(** The loop over the siblings, from the leaf to the root. *)
Fixpoint climb (n : nat) (calldata : bytes) (offset path : Z) (node : Hash) : Hash :=
  match n with
  | O => node
  | S n =>
      let sibling := calldataload calldata offset in
      let node := if Z.odd path then HashPair Keccak256Hash sibling node else HashPair Keccak256Hash node sibling in
      climb n calldata (offset + 32) (Z.shiftr path 1) node
  end.

(** Where a word is in its leaf, in bits. *)
Definition word_shift (_addr : Z) : Z := Z.shiftl (32 - 4 - Z.land _addr 31) 3.

Definition readMem (calldata : bytes) (_addr _proofIndex : Z) (s : State) : res Z :=
  offset ← proofOffset calldata _proofIndex;
  if negb (Z.land _addr 3 =? 0) then revert ""
  else
    let leaf := calldataload calldata offset in
    let node := climb 27 calldata (offset + 32) (Z.shiftr _addr 5) leaf in
    if negb (bool_decide (node = memRoot s)) then revert "0x0badf00d"
    else mret (Z.land (evm_shr (word_shift _addr) (get_be leaf)) 0xFFffFFff).

Definition writeMem (calldata : bytes) (_addr _proofIndex _val : Z) (s : State) : res State :=
  offset ← proofOffset calldata _proofIndex;
  if negb (Z.land _addr 3 =? 0) then revert ""
  else
    let leaf := get_be (calldataload calldata offset) in
    let shamt := word_shift _addr in
    let leaf := Z.lor (Z.land leaf (evm_not (evm_shl shamt 0xFFffFFff))) (evm_shl shamt _val) in
    mret (set_memRoot (climb 27 calldata (offset + 32) (Z.shiftr _addr 5) (put_be 32 leaf)) s).

(** ** Instructions *)

Definition handleBranch (_opcode _insn _rtReg _rs : Z) (s : State) : res Hash :=
  if negb (nextPC s =? pc s +₃₂ 4) then revert "branch in delay slot"
  else
    let shouldBranch :=
      if (_opcode =? 4) || (_opcode =? 5) then
        let rt := reg _rtReg s in
        (_rs =? rt) && (_opcode =? 4) || negb (_rs =? rt) && (_opcode =? 5)
      else if _opcode =? 6 then int32 _rs <=? 0
      else if _opcode =? 7 then 0 <? int32 _rs
      else if _opcode =? 1 then
        let rtv := Z.land (shr32 _insn 16) 0x1F in
        if rtv =? 0 then int32 _rs <? 0 else if rtv =? 1 then 0 <=? int32 _rs else false
      else false in
    let prevPC := pc s in
    mret (outputState (set_pcs (nextPC s)
      (if shouldBranch then prevPC +₃₂ 4 +₃₂ shl32 (SE (Z.land _insn 0xFFFF) 16) 2 else nextPC s +₃₂ 4) s)).

Definition set_acc (acc : Z) (s : State) : State := set_hilo (u32 (Z.shiftr acc 32)) (u32 acc) s.

Definition handleHiLo (_func _rs _rt _storeReg : Z) (s : State) : res Hash :=
  '(val, s) ← switch _func
    [([0x10], Ok (hi s, s));
     ([0x11], Ok (0, set_hilo _rs (lo s) s));
     ([0x12], Ok (lo s, s));
     ([0x13], Ok (0, set_hilo (hi s) _rs s));
     ([0x18], Ok (0, set_acc (u64 (int32 _rs * int32 _rt)) s));
     ([0x19], Ok (0, set_acc (u64 (_rs * _rt)) s));
     ([0x1a], if _rt =? 0 then revert "division by zero"
              else Ok (0, set_hilo (u32 (Z.rem (int32 _rs) (int32 _rt))) (u32 (Z.quot (int32 _rs) (int32 _rt))) s));
     ([0x1b], if _rt =? 0 then revert "division by zero" else Ok (0, set_hilo (_rs mod _rt) (_rs / _rt) s))]
    (Ok (0, s));
  mret (outputState (goto_next (if negb (_storeReg =? 0) then set_reg _storeReg val s else s))).

Definition handleJump (_linkReg _dest : Z) (s : State) : res Hash :=
  if negb (nextPC s =? pc s +₃₂ 4) then revert "jump in delay slot"
  else
    let prevPC := pc s in
    let s := set_pcs (nextPC s) _dest s in
    mret (outputState (if negb (_linkReg =? 0) then set_reg _linkReg (prevPC +₃₂ 8) s else s)).

Definition handleRd (_storeReg _val : Z) (_conditional : bool) (s : State) : res Hash :=
  _ ← require (_storeReg <? 32) "valid register";
  mret (outputState (goto_next (if negb (_storeReg =? 0) && _conditional then set_reg _storeReg _val s else s))).

(** Some of the bytes of a word of memory get those at the start of [dat]. *)
Definition insert_data (mem dat datLen alignment : Z) : Z :=
  let dat := evm_shr (256 - datLen * 8) dat in
  let dat := evm_shl ((4 - datLen - alignment) * 8) dat in
  let mask := evm_shl ((4 - alignment) * 8) 1 - 1 in
  let suffixMask := evm_shl ((4 - alignment - datLen) * 8) 1 - 1 in
  let mask := Z.land mask (evm_not suffixMask) in
  Z.lor (Z.land mem (evm_not mask)) dat.

(** The key moves to the left and gets bytes of the word at its end. *)
Definition insert_key (key mem a2 space : Z) : Z :=
  let key := evm_shl (a2 * 8) key in
  let mask := evm_shl (a2 * 8) 1 - 1 in
  let mem := Z.land (evm_shr ((space - a2) * 8) mem) mask in
  Z.lor key mem.

(** [v0], [v1] and the state after it. *)
Definition sys_mmap (a0 a1 : Z) (s : State) : res (Z * Z * State) :=
  let sz := if negb (Z.land a1 4095 =? 0) then a1 +₃₂ (4096 -₃₂ Z.land a1 4095) else a1 in
  if a0 =? 0 then Ok (heap s, 0, set_heap (heap s +₃₂ sz) s) else Ok (a0, 0, s).

Definition sys_read (o : OracleContract) (calldata _localContext : bytes) (a0 a1 a2 : Z) (s : State) : res (Z * Z * State) :=
  if a0 =? 0 then Ok (0, 0, s)
  else if a0 =? 5 then
    mem ← readMem calldata (Z.land a1 0xFFffFFfc) 1 s;
    let key := if default 0 (preimageKey s !! 0%nat) =? 1 then localize (preimageKey s) _localContext else preimageKey s in
    '(dat, datLen) ← readPreimage o key (preimageOffset s);
    let alignment := Z.land a1 3 in
    let space := 4 - alignment in
    let datLen := if space <? datLen then space else datLen in
    let datLen := if a2 <? datLen then a2 else datLen in
    s ← writeMem calldata (Z.land a1 0xFFffFFfc) 1 (u32 (insert_data mem (get_be dat) datLen alignment)) s;
    Ok (u32 datLen, 0, set_preimage (preimageKey s) (preimageOffset s +₃₂ u32 datLen) s)
  else if a0 =? 3 then Ok (a2, 0, s)
  else Ok (0xFFffFFff, 0x9, s).
(** ** System calls *)

Lemma copy32_spec src : length (copy32 src).1 = 32%nat /\ 0 <= (copy32 src).2 <= 32.
Proof using. unfold copy32, blen. cbn [fst snd]. rewrite length_take, length_app. unfold zeros. rewrite length_replicate. lia. Qed.

Lemma keeps_readPreimage key offset : keeps (readPreimage key offset) (fun '(_, n) => 0 <= n <= 32).
Proof using.
  unfold readPreimage. eapply keeps_bind; [by apply (keeps_gets _ (fun _ => True))|intros last _].
  eapply (keeps_bind _ _ (fun _ => True)).
  - case_bool_decide; [by apply keeps_ret|]. eapply keeps_bind; [by apply (keeps_gets _ (fun _ => True))|intros last' _].
    eapply keeps_bind; [by apply keeps_modify|intros _ _]. eapply keeps_bind; [apply keeps_on_oracle|intros data _]. by apply keeps_modify.
  - intros _ _. eapply keeps_bind; [by apply keeps_modify|intros _ _]. eapply keeps_bind; [by apply (keeps_gets _ (fun _ => True))|intros preimage _].
    destruct (_ <? _); [apply keeps_throw|]. apply keeps_ret. apply copy32_spec.
Qed.

Lemma keeps_process_hints fuel : keeps (process_hints fuel) (fun _ => True).
Proof using.
  induction fuel as [|fuel IH]; cbn [process_hints]; [by apply keeps_ret|]. eapply keeps_bind; [by apply (keeps_gets _ (fun _ => True))|intros buf _].
  destruct (_ <? _); [by apply keeps_ret|]. destruct (_ <=? _); [|by apply keeps_ret]. destruct (_ || _); [apply keeps_throw|].
  eapply keeps_bind; [apply keeps_on_state; intros s; apply wf_set_LastHint|intros _ _]. eapply keeps_bind; [apply keeps_on_oracle|intros _ _]. exact IH.
Qed.

Lemma keeps_write_hints data : keeps (write_hints data) (fun _ => True).
Proof using.
  unfold write_hints. eapply keeps_bind; [by apply (keeps_gets _ (fun _ => True))|intros buf _].
  eapply keeps_bind; [apply keeps_on_state; intros s; apply wf_set_LastHint|intros _ _]. apply keeps_process_hints.
Qed.

(** The pair of results of a system call. *)
Definition two_u32 (v : Z * Z) : Prop := is_u32 v.1 /\ is_u32 v.2.

Lemma keeps_pair a b : is_u32 a -> is_u32 b -> keeps (mret (a, b)) two_u32.
Proof using. intros. by apply keeps_ret. Qed.

Lemma keeps_sys_mmap a0 a1 : is_u32 a0 -> keeps (sys_mmap a0 a1) two_u32.
Proof using.
  intros Ha. unfold sys_mmap. destruct (a0 =? 0); [|by apply keeps_pair]. eapply keeps_bind; [apply (keeps_gets _ is_u32); intros i Hw; by apply Hw|].
  intros heap Hh. eapply keeps_bind; [|intros _ _; by apply keeps_pair]. apply keeps_on_state. intros s Hw. apply wf_set_Heap; auto with mips.
Qed.

Lemma alignment_range a : 0 <= Z.land a 3 < 4.
Proof using. change 3 with (Z.ones 2). rewrite Z.land_ones by lia. apply Z.mod_pos_bound. lia. Qed.

Lemma keeps_read_preimage_word a1 a2 : is_u32 a1 -> is_u32 a2 -> keeps (read_preimage_word Keccak256Hash a1 a2) two_u32.
Proof using.
  intros H1 H2. destruct (word_addr_mask a1 H1) as [Hu _]. unfold read_preimage_word.
  eapply keeps_bind; [by apply keeps_trackMemAccess|intros _ _]. eapply keeps_bind; [by apply keeps_GetMemory|intros mem Hmem].
  eapply keeps_bind; [by apply (keeps_gets _ (fun _ => True))|intros key _]. eapply keeps_bind; [by apply (keeps_gets _ (fun _ => True))|intros offset _].
  eapply keeps_bind; [apply keeps_readPreimage|intros [dat n] Hn]. eapply keeps_bind; [by apply keeps_SetMemory|intros _ _].
  eapply keeps_bind; [|intros _ _; apply keeps_pair; [|done]].
  - apply keeps_on_state. intros s Hw. apply wf_set_Preimage; [done|by apply Hw|auto with mips].
  - pose proof (alignment_range a1). unfold is_u32 in *. repeat case_match; lia.
Qed.

Lemma copy_at_array n i src dst : is_array n dst -> bytes_ok src -> (Z.to_nat i <= n)%nat -> is_array n (copy_at i src dst).
Proof using. intros [Hl Hb] Hs Hi. split; [rewrite length_copy_at; lia|by apply copy_at_ok]. Qed.

Lemma keeps_write_preimage_key a1 a2 : is_u32 a1 -> is_u32 a2 -> keeps (write_preimage_key Keccak256Hash a1 a2) two_u32.
Proof using.
  intros H1 H2. destruct (word_addr_mask a1 H1) as [Hu _]. unfold write_preimage_key.
  eapply keeps_bind; [by apply keeps_trackMemAccess|intros _ _]. eapply keeps_bind; [by apply keeps_GetMemory|intros mem Hmem].
  eapply keeps_bind; [apply (keeps_gets _ is_hash); intros i Hw; by apply Hw|intros key Hkey]. cbv zeta. set (n := if _ <? a2 then _ else a2).
  assert (Hn : 0 <= n <= 4 /\ is_u32 n).
  { unfold n. pose proof (alignment_range a1). unfold is_u32 in *. destruct (Z.ltb_spec (4 - Z.land a1 3) a2); lia. }
  clearbody n. destruct Hn as [Hn Hnu]. eapply keeps_bind; [|intros _ _; by apply keeps_pair]. apply keeps_on_state. intros s Hw.
  apply wf_set_Preimage; [done| |done]. apply copy_at_array; [|apply bytes_ok_drop, put_be_ok|lia]. apply copy_at_array; [done|apply bytes_ok_drop, Hkey|lia].
Qed.

Lemma keeps_sys_read a0 a1 a2 : is_u32 a1 -> is_u32 a2 -> keeps (sys_read Keccak256Hash a0 a1 a2) two_u32.
Proof using.
  intros. unfold sys_read. destruct (_ =? _); [by apply keeps_pair|]. destruct (_ =? _); [by apply keeps_read_preimage_word|].
  destruct (_ =? _); by apply keeps_pair.
Qed.

Lemma keeps_sys_write a0 a1 a2 : is_u32 a1 -> is_u32 a2 -> keeps (sys_write Keccak256Hash lens a0 a1 a2) two_u32.
Proof using.
  intros. unfold sys_write.
  destruct (_ =? _); [|destruct (_ =? _); [|destruct (_ =? _)]].
  - eapply keeps_bind; [by apply keeps_ReadMemoryRange|intros out _]. eapply keeps_bind; [by apply keeps_modify|intros _ _]. by apply keeps_pair.
  - eapply keeps_bind; [by apply keeps_ReadMemoryRange|intros out _]. eapply keeps_bind; [by apply keeps_modify|intros _ _]. by apply keeps_pair.
  - eapply keeps_bind; [by apply keeps_ReadMemoryRange|intros out _]. eapply keeps_bind; [apply keeps_write_hints|intros _ _]. by apply keeps_pair.
  - destruct (_ =? _); [by apply keeps_write_preimage_key|by apply keeps_pair].
Qed.

Lemma sys_fcntl_range a0 a1 : two_u32 (sys_fcntl a0 a1).
Proof using. unfold sys_fcntl. destruct (_ =? _); [|by vm_compute]. apply switch_all; [|by vm_compute]. every_case; by vm_compute. Qed.

Lemma keeps_handleSyscall : keeps (handleSyscall Keccak256Hash lens) (fun _ => True).
Proof using.
  unfold handleSyscall. eapply keeps_bind; [apply (keeps_gets _ wf); auto|intros s Hs]. cbv zeta. pose proof (wf_register _ _ Hs) as Hr.
  destruct (_ =? _).
  - apply keeps_on_state. intros s' Hw. apply wf_set_exit; [done|]. unfold is_u8, u8. apply Z.mod_pos_bound. lia.
  - apply (keeps_bind _ _ two_u32).
    + apply (switch_all (fun f => keeps f two_u32)); [|by apply keeps_pair].
      every_case; auto using keeps_sys_mmap, keeps_sys_read, keeps_sys_write; try by apply keeps_pair.
      apply keeps_ret, sys_fcntl_range.
    + intros [v0 v1] [H0 H1]. cbn [fst snd] in H0, H1. apply keeps_on_state. intros s' Hw. apply wf_goto_next.
      apply wf_set_reg; [apply wf_set_reg; (done || lia)|lia|done].
Qed.

(** ** The step *)

Lemma five_bits x : 0 <= Z.land x 0x1F < 32.
Proof using. change 0x1F with (Z.ones 5). rewrite Z.land_ones by lia. apply Z.mod_pos_bound. lia. Qed.

Lemma imm_range insn : is_u32 (Z.land insn 0xFFFF).
Proof using. change 0xFFFF with (Z.ones 16). rewrite Z.land_ones by lia. pose proof (Z.mod_pos_bound insn (2 ^ 16) ltac:(lia)). unfold is_u32. lia. Qed.

Lemma decode_rt_range insn opcode rtReg s : wf s -> 0 <= rtReg < 32 ->
  is_u32 (decode_rt insn opcode rtReg s).1 /\ 0 <= (decode_rt insn opcode rtReg s).2 < 32.
Proof using.
  intros Hw Hr. pose proof (wf_register _ _ Hw) as Hg. pose proof (five_bits (shr32 insn 11)). pose proof (imm_range insn). unfold decode_rt.
  repeat (destruct (_ || _) || destruct (_ <? _)); cbn [fst snd]; try (split; [|done]); auto using SE_range; done.
Qed.

Lemma keeps_run_instruction insn opcode rtReg rs rt rdReg : is_u32 rs -> is_u32 rt -> 0 <= rtReg < 32 -> 0 <= rdReg < 32 ->
  keeps (run_instruction Keccak256Hash lens insn opcode rtReg rs rt rdReg) (fun _ => True).
Proof using.
  intros Hs Ht Hrt Hrd. unfold run_instruction.
  apply (keeps_bind _ _ (fun '(rs, mem, rdReg, storeAddr) => is_u32 rs /\ is_u32 mem /\ 0 <= rdReg < 32 /\ is_u32 storeAddr)).
  - destruct (_ <=? _); [|by apply keeps_ret]. cbv zeta. pose proof (add32_range rs (SE (Z.land insn 65535) 16)) as Hrs.
    destruct (word_addr_mask _ Hrs) as [Hu _]. eapply keeps_bind; [by apply keeps_trackMemAccess|intros _ _].
    eapply keeps_bind; [by apply keeps_GetMemory|intros mem Hm]. destruct (_ && _); by apply keeps_ret.
  - intros [[[rs' mem] rd] addr] (Hrs & Hmem & Hd & Haddr). eapply (keeps_bind _ _ is_u32).
    + apply keeps_lift. intros v Hv. pose proof (execute_range insn rs' rt mem Hrs Ht Hmem) as He. by rewrite Hv in He.
    + intros val Hval. cbv zeta. destruct (_ && _ && _ && _).
      * repeat case_match; try apply keeps_handleSyscall; apply keeps_try_state; intros s s' Hw Hok.
        all: first [eapply handleJump_wf in Hok|eapply handleRd_wf in Hok|eapply handleHiLo_wf in Hok]; eauto; lia.
      * eapply (keeps_bind _ _ (fun _ => True)).
        { destruct (_ && _) eqn:Hc; [|by apply keeps_ret]. apply keeps_on_state. intros s Hw. apply wf_set_reg; [done| |by vm_compute].
          apply andb_true_iff in Hc as [_ Hc]. apply negb_true_iff, Z.eqb_neq in Hc. lia. }
        intros _ _. eapply (keeps_bind _ _ (fun _ => True)).
        { destruct (negb _); [|by apply keeps_ret]. eapply keeps_bind; [by apply keeps_trackMemAccess|intros _ _]. by apply keeps_SetMemory. }
        intros _ _. apply keeps_try_state. intros s s' Hw Hok. eapply handleRd_wf in Hok; eauto; lia.
Qed.

Lemma keeps_mipsStep : keeps (mipsStep Keccak256Hash lens) (fun _ => True).
Proof using.
  unfold mipsStep. eapply keeps_bind; [apply (keeps_gets _ wf); auto|intros s Hs]. destruct (vs_Exited s); [by apply keeps_ret|].
  eapply keeps_bind; [apply keeps_on_state; intros s' Hw; apply wf_set_Step; [done|]; unfold is_u64, add64, u64; apply Z.mod_pos_bound; lia|intros _ _].
  eapply keeps_bind; [apply keeps_GetMemory; by apply Hs|intros insn Hi]. cbv zeta. destruct (_ || _).
  - apply keeps_try_state. intros s1 s2 Hw. apply handleJump_wf; [done|by destruct (_ =? _)|]. apply lor_range; [|apply shl32_range].
    apply land_range; [by apply Hs|done].
  - pose proof (decode_rt_range insn (shr32 insn 26) (Z.land (shr32 insn 16) 31) s Hs (five_bits _)) as [Hrt Hrd].
    destruct (decode_rt _ _ _ _) as [rt rd]. cbn [fst snd] in Hrt, Hrd. destruct (_ || _).
    + apply keeps_try_state. intros s1 s2 Hw. by apply handleBranch_wf.
    + apply keeps_run_instruction; [apply (wf_register _ _ Hs)|done|apply five_bits|done].
Qed.

Lemma keeps_proof m m' addr p : mem_inv Keccak256Hash m -> is_u32 addr -> MerkleProof Keccak256Hash addr m = (m', Ok p) -> mem_inv Keccak256Hash m'.
Proof using.
  intros Hm Ha H. destruct (MerkleProof_spec Keccak256Hash m addr Hm Ha) as (m1 & Hp & Hc). rewrite Hp in H. injection H as <- _. by apply Hc.
Qed.

Lemma keeps_EncodeWitness : keeps (EncodeWitness Keccak256Hash) (fun _ => True).
Proof using.
  unfold EncodeWitness. eapply keeps_bind; [apply (keeps_on_memory _ (fun _ => True))|intros root _].
  - intros m m' h Hm H. destruct (MerkleRoot_spec Keccak256Hash m Hm) as (m1 & Hr & Hc). rewrite Hr in H.
    injection H as <- _. split; [by apply Hc|done].
  - eapply keeps_bind; [by apply (keeps_gets _ (fun _ => True))|intros s _]. by apply keeps_ret.
Qed.

Lemma keeps_Step proof : keeps (Step Keccak256Hash lens proof) (fun _ => True).
Proof using.
  unfold Step. eapply keeps_bind; [by apply keeps_modify|intros _ _]. eapply (keeps_bind _ _ (fun _ => True)).
  - destruct proof; [|by apply keeps_ret]. eapply keeps_bind; [apply (keeps_gets _ is_u32); intros i Hw; by apply Hw|intros pc Hpc].
    eapply keeps_bind; [apply (keeps_on_memory _ (fun _ => True)); intros m m' p Hm H; split; [by eapply keeps_proof|done]|intros insnProof _].
    eapply keeps_bind; [apply keeps_EncodeWitness|intros state _]. by apply keeps_ret.
  - intros wit _. eapply keeps_bind; [apply keeps_mipsStep|intros _ _]. eapply keeps_bind; [by apply (keeps_gets _ (fun _ => True))|intros i _].
    destruct wit; [|by apply keeps_ret]. destruct (negb _); by apply keeps_ret.
Qed.
End Machine.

● ● ●

Write out exactly the lines above between the line with "else if _opcode =? 7" and the line with "Definition handleJump (_linkReg", inclusive, and nothing beyond them.

      else if _opcode =? 7 then 0 <? int32 _rs
      else if _opcode =? 1 then
        let rtv := Z.land (shr32 _insn 16) 0x1F in
        if rtv =? 0 then int32 _rs <? 0 else if rtv =? 1 then 0 <=? int32 _rs else false
      else false in
    let prevPC := pc s in
    mret (outputState (set_pcs (nextPC s)
      (if shouldBranch then prevPC +₃₂ 4 +₃₂ shl32 (SE (Z.land _insn 0xFFFF) 16) 2 else nextPC s +₃₂ 4) s)).

Definition set_acc (acc : Z) (s : State) : State := set_hilo (u32 (Z.shiftr acc 32)) (u32 acc) s.

Definition handleHiLo (_func _rs _rt _storeReg : Z) (s : State) : res Hash :=
  '(val, s) ← switch _func
    [([0x10], Ok (hi s, s));
     ([0x11], Ok (0, set_hilo _rs (lo s) s));
     ([0x12], Ok (lo s, s));
     ([0x13], Ok (0, set_hilo (hi s) _rs s));
     ([0x18], Ok (0, set_acc (u64 (int32 _rs * int32 _rt)) s));
     ([0x19], Ok (0, set_acc (u64 (_rs * _rt)) s));
     ([0x1a], if _rt =? 0 then revert "division by zero"
              else Ok (0, set_hilo (u32 (Z.rem (int32 _rs) (int32 _rt))) (u32 (Z.quot (int32 _rs) (int32 _rt))) s));
     ([0x1b], if _rt =? 0 then revert "division by zero" else Ok (0, set_hilo (_rs mod _rt) (_rs / _rt) s))]
    (Ok (0, s));
  mret (outputState (goto_next (if negb (_storeReg =? 0) then set_reg _storeReg val s else s))).

Definition handleJump (_linkReg _dest : Z) (s : State) : res Hash :=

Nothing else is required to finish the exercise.